We must figure out a more effective way to get these products out
of the hands of consumers--out of the hands of children.
We all know that the current system is not working.
We must do better.
And doing better can't simply be the status quo, which too often
seems to be a completely voluntary process that just doesn't get the
job done.
Thank you, Mr. Chairman.
Senator Nelson. Thank you for the opportunity, Mr.
Chairman.
This is a little commission that I appreciate so much,
because you are the one group that is standing between
defective products and the consuming public. And I want to give
you two examples that, unfortunately, I had been personally
involved in.
The first is, after our state was pretty well covered up by
a number of hurricanes in 2004 and 2005, there was a lot of
building that occurred to repair the damaged structures, and
there was such a demand on building materials that wallboard
started coming in from China that was not only defective but it
was so filled with sulphuric gas that it was not only hazardous
to the health of people that were living in the houses but it
would turn all of the metal objects, including the silverware,
brown in the entire house. This is how bad it was. Now, not the
least of which, you could tell it when you walked in the house
because it smelled like rotten eggs.
I had to get involved, because we had a lot of people in
Florida that were affected by this. And, lo and behold, these
people had turned to their insurance company, and the insurance
company said, ``We don't know you.'' They had turned to their
bank to try to work with them, because in many cases their
pediatricians were telling them, ``Get the children out of the
house,'' and they would have to go and rent someplace. And
often what had happened is they had turned to the builder of
the house, and the builder had gone bankrupt or they had moved
on.
And so these folks, they didn't know where to turn. And so
your handy-dandy Senator from Florida actually went to China,
and, of course, I got the actual brush-off.
That is where your agency comes in, because we got you to
start doing tests and so forth. And the long and short of it is
that the only financially responsible party was, in some case,
the insurance companies of the distributors.
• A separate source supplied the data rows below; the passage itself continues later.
(** A root that hangs a lower tree [b] on the left of [r] is not the root of a
    frontier whose lowest tree is one level higher, and not a perfect tree. *)
Lemma left_hung_not_perfect k b r :
  perfect k b → (S k <= left_depth r)%nat → ~ perfect (S k) (Node b r).
Proof.
  simpl. intros _ Hr [_ Hp]. apply perfect_left_depth in Hp. lia.
Qed.

Lemma root_shape_conflict k b ts1 r :
  perfect k b → wf_from (S k) ts1 → (∀ r', r = Some r' → (S k <= left_depth r')%nat) →
  root_tree ts1 = Some (match r with Some r' => Node b r' | None => b end) → False.
Proof.
  intros Hb Hts1 Hr Hroot. destruct (root_tree_shape _ _ _ Hts1 Hroot) as [Hd Hp].
  destruct r as [r'|]; simpl in *.
  - rewrite (perfect_left_depth _ _ Hb) in *.
    apply (left_hung_not_perfect k b r' Hb); [by apply Hr | by apply Hp].
  - rewrite (perfect_left_depth _ _ Hb) in Hd. lia.
Qed.

Lemma root_tree_inj k ts1 ts2 :
  wf_from k ts1 → wf_from k ts2 → root_tree ts1 = root_tree ts2 →
  frontier_leaves ts1 = frontier_leaves ts2.
Proof.
  revert k ts2. induction ts1 as [|o1 ts1 IH]; intros k [|o2 ts2] H1 H2 Hr; try done.
  - symmetry. by apply root_tree_None.
  - by apply root_tree_None.
  - destruct H1 as [Ho1 H1], H2 as [Ho2 H2]. simpl in Hr.
    pose proof (λ t, root_tree_shape _ _ t H1) as Hs1.
    pose proof (λ t, root_tree_shape _ _ t H2) as Hs2.
    destruct o1 as [a|], o2 as [b|]; simpl.
    + destruct (root_tree ts1) as [r1|] eqn:E1, (root_tree ts2) as [r2|] eqn:E2; simplify_eq/=.
      * by rewrite (IH (S k) ts2).
      * exfalso. apply (left_hung_not_perfect k a r1); [done|by apply Hs1|].
        destruct k; [done|]. simpl in Ho2. destruct Ho2 as [_ Ho2].
        apply perfect_left_depth in Ho2. destruct (Hs1 _ eq_refl). lia.
      * exfalso. destruct k; [done|]. simpl in Ho1. destruct Ho1 as [_ Ho1].
        apply perfect_left_depth in Ho1. destruct (Hs2 _ eq_refl). lia.
      * by rewrite (root_tree_None ts1), (root_tree_None ts2).
    + exfalso. apply (root_shape_conflict k a ts2 (root_tree ts1) Ho1 H2).
      * intros r' Hr'. by apply Hs1.
      * by destruct (root_tree ts1).
    + exfalso. apply (root_shape_conflict k b ts1 (root_tree ts2) Ho2 H1).
      * intros r' Hr'. by apply Hs2.
      * by destruct (root_tree ts2).
    + by rewrite (IH (S k) ts2).
Qed.

(** ** Logs *)

Section logs.
Context `{Sha256}.

Definition log_tree (es : list CheckpointEntry) : option tree :=
  root_tree (frontier_of (map entry_enc es)).

(** The strings hashed for the Merkle root of the entries. *)
Definition log_preimages (es : list CheckpointEntry) : list bytes :=
  match log_tree es with Some t => preimages t | None => [] end.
I even met the Chinese president in a diplomatic reception,
and of course didn't expect that he knew anything about it, but
confronted him with the issue and outlined what is happening.
The government of China has kept hands off. The government
of China often is an investor, if not the owner, of these
companies that were mining it. They traced it to a particular
mine where this wallboard was using that material.
Now, that is one very bad example for the American
consuming public, and there were a lot of people that were
harmed. And only years later are they getting part compensation
because of the lawsuits that occurred.
I will give you another one. The origin of this one is also
China. We had a number of children that were harmed and choked
to death because of defective Chinese toys.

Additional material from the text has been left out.